Witwer also acknowledges being initially hesitant about donning Aidan’s fangs. “I closed the script after three pages,” the actor says. “There’s plenty of vampire stuff out there; we’re doing fine. A friend kept telling me to read the script. As soon as I did, I felt feeble-minded and stupid; I realized I had to play this role. The second script was just as good. I really loved the discussion in these scripts.”

During his “hairy” audition, Huntington, also featured in next month’s DYLAN DOG movie DEAD OF NIGHT, jokingly mentions, “I was delivering pizzas, I showed up, and they were all like, ‘Wow, you look great!’ ” Huntington did realize the chemistry was instantly connecting with his fellow cast members. “It was in that waiting room that we actually first clicked. We were just riffing. It just kinda worked.”

Rath describes how she created her paranormal identity Sally. “I never thought about playing it as a ghost,” she says. “I decided to play her as a normal person. Sally is the same person that she was in her other life. It’s just more complicated because everything’s been stripped away from her. I really connected to her loneliness. I think everyone sometimes, at some point in their life, feels isolated and invisible. I really wanted to embody that.”

At first, the cast stayed away from watching the original British series. When filming wrapped, they started catching up on the original as fans. Witwer recognizes his character is named after the actor, Aidan Turner, who plays the vampire in the UK originator (which air on BBC America here). “We are trying to do right by our British brethren,” he says. “We really are trying to compliment them and bring more viewers to their show, which they deserve. It’s an incredible concept. It lived up to its potential immediately.”

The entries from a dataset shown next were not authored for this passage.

(** ** Base64: correctness *)

Definition below (n : nat) : list Z := map Z.of_nat (seq 0 n).

Lemma below_all (P : Z → bool) n k : forallb P (below n) = true → 0 ≤ k < Z.of_nat n → P k = true.
Proof.
  intros H Hk. rewrite forallb_forall in H. apply H. apply in_map_iff. exists (Z.to_nat k).
  rewrite in_seq. lia.
Qed.

Lemma below_all2 (P : Z → Z → bool) n m j k :
  forallb (λ j, forallb (P j) (below m)) (below n) = true → 0 ≤ j < Z.of_nat n → 0 ≤ k < Z.of_nat m → P j k = true.
Proof. intros H Hj Hk. apply (below_all (P j) m); [|done]. by apply (below_all (λ j, forallb (P j) (below m)) n). Qed.

(** Facts on the bits of one or two bytes, by evaluation of all the cases. *)
Ltac by_cases1 P := intros; apply Z.eqb_eq; apply (below_all P 256); [by vm_compute|unfold is_byte in *; lia].
Ltac by_cases2 P := intros; apply Z.eqb_eq; apply (below_all2 P 256 256); [by vm_compute|unfold is_byte in *; lia..].

Definition mid1 (a b : Z) : Z := Z.lor (u8 (Z.shiftl (Z.land a 3) 4)) (Z.shiftr b 4).
Definition mid2 (b c : Z) : Z := Z.lor (u8 (Z.shiftl (Z.land b 15) 2)) (Z.shiftr c 6).

Lemma mid1_hi a b : is_byte a → is_byte b → Z.shiftr (mid1 a b) 4 = Z.land a 3.
Proof. by_cases2 (λ a b, Z.shiftr (mid1 a b) 4 =? Z.land a 3). Qed.
Lemma mid1_lo a b : is_byte a → is_byte b → Z.land (mid1 a b) 15 = Z.shiftr b 4.
Proof. by_cases2 (λ a b, Z.land (mid1 a b) 15 =? Z.shiftr b 4). Qed.
Lemma mid2_hi a b : is_byte a → is_byte b → Z.shiftr (mid2 a b) 2 = Z.land a 15.
Proof. by_cases2 (λ a b, Z.shiftr (mid2 a b) 2 =? Z.land a 15). Qed.
Lemma mid2_lo a b : is_byte a → is_byte b → Z.land (mid2 a b) 3 = Z.shiftr b 6.
Proof. by_cases2 (λ a b, Z.land (mid2 a b) 3 =? Z.shiftr b 6). Qed.
Lemma glue2 a : is_byte a → u8 (Z.lor (u8 (Z.shiftl (Z.shiftr a 2) 2)) (Z.land a 3)) = a.
Proof. by_cases1 (λ a, u8 (Z.lor (u8 (Z.shiftl (Z.shiftr a 2) 2)) (Z.land a 3)) =? a). Qed.
Lemma glue4 a : is_byte a → u8 (Z.lor (u8 (Z.shiftl (Z.shiftr a 4) 4)) (Z.land a 15)) = a.
Proof. by_cases1 (λ a, u8 (Z.lor (u8 (Z.shiftl (Z.shiftr a 4) 4)) (Z.land a 15)) =? a). Qed.
Lemma glue6 a : is_byte a → u8 (Z.lor (u8 (Z.shiftl (Z.shiftr a 6) 6)) (Z.land a 63)) = a.
Proof. by_cases1 (λ a, u8 (Z.lor (u8 (Z.shiftl (Z.shiftr a 6) 6)) (Z.land a 63)) =? a). Qed.

Definition six (k : Z) : bool := (0 <=? k) && (k <? 64).
Lemma six_mid1 a b : is_byte a → is_byte b → six (mid1 a b) = true.
Proof. intros. apply (below_all2 (λ a b, six (mid1 a b)) 256 256); [by vm_compute|unfold is_byte in *; lia..]. Qed.
Lemma six_mid2 a b : is_byte a → is_byte b → six (mid2 a b) = true.
Proof. intros. apply (below_all2 (λ a b, six (mid2 a b)) 256 256); [by vm_compute|unfold is_byte in *; lia..]. Qed.
Lemma six_first a : is_byte a → six (Z.shiftr a 2) = true.
Proof. intros. apply (below_all (λ a, six (Z.shiftr a 2)) 256); [by vm_compute|unfold is_byte in *; lia]. Qed.
Lemma six_last a : is_byte a → six (Z.land a 63) = true.
Proof. intros. apply (below_all (λ a, six (Z.land a 63)) 256); [by vm_compute|unfold is_byte in *; lia]. Qed.

Definition digit_ok (k : Z) : bool :=
  negb (bool_decide (radix_char k = "="%char)) && bool_decide (char_index (radix_char k) radixN = Some k).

Even though writing hasn’t begun for season two, Stern mentioned the American series will diverge from the UK edition. “We are already in that territory,” he says. “We did do an actual chart. How much is the British version and how much is ours? And you’ll definitely see the difference by the middle of the season. It’s just going to continue.”

With three episodes remaining, fans can catch Syfy’s BEING HUMAN on Mondays at 9 p.m.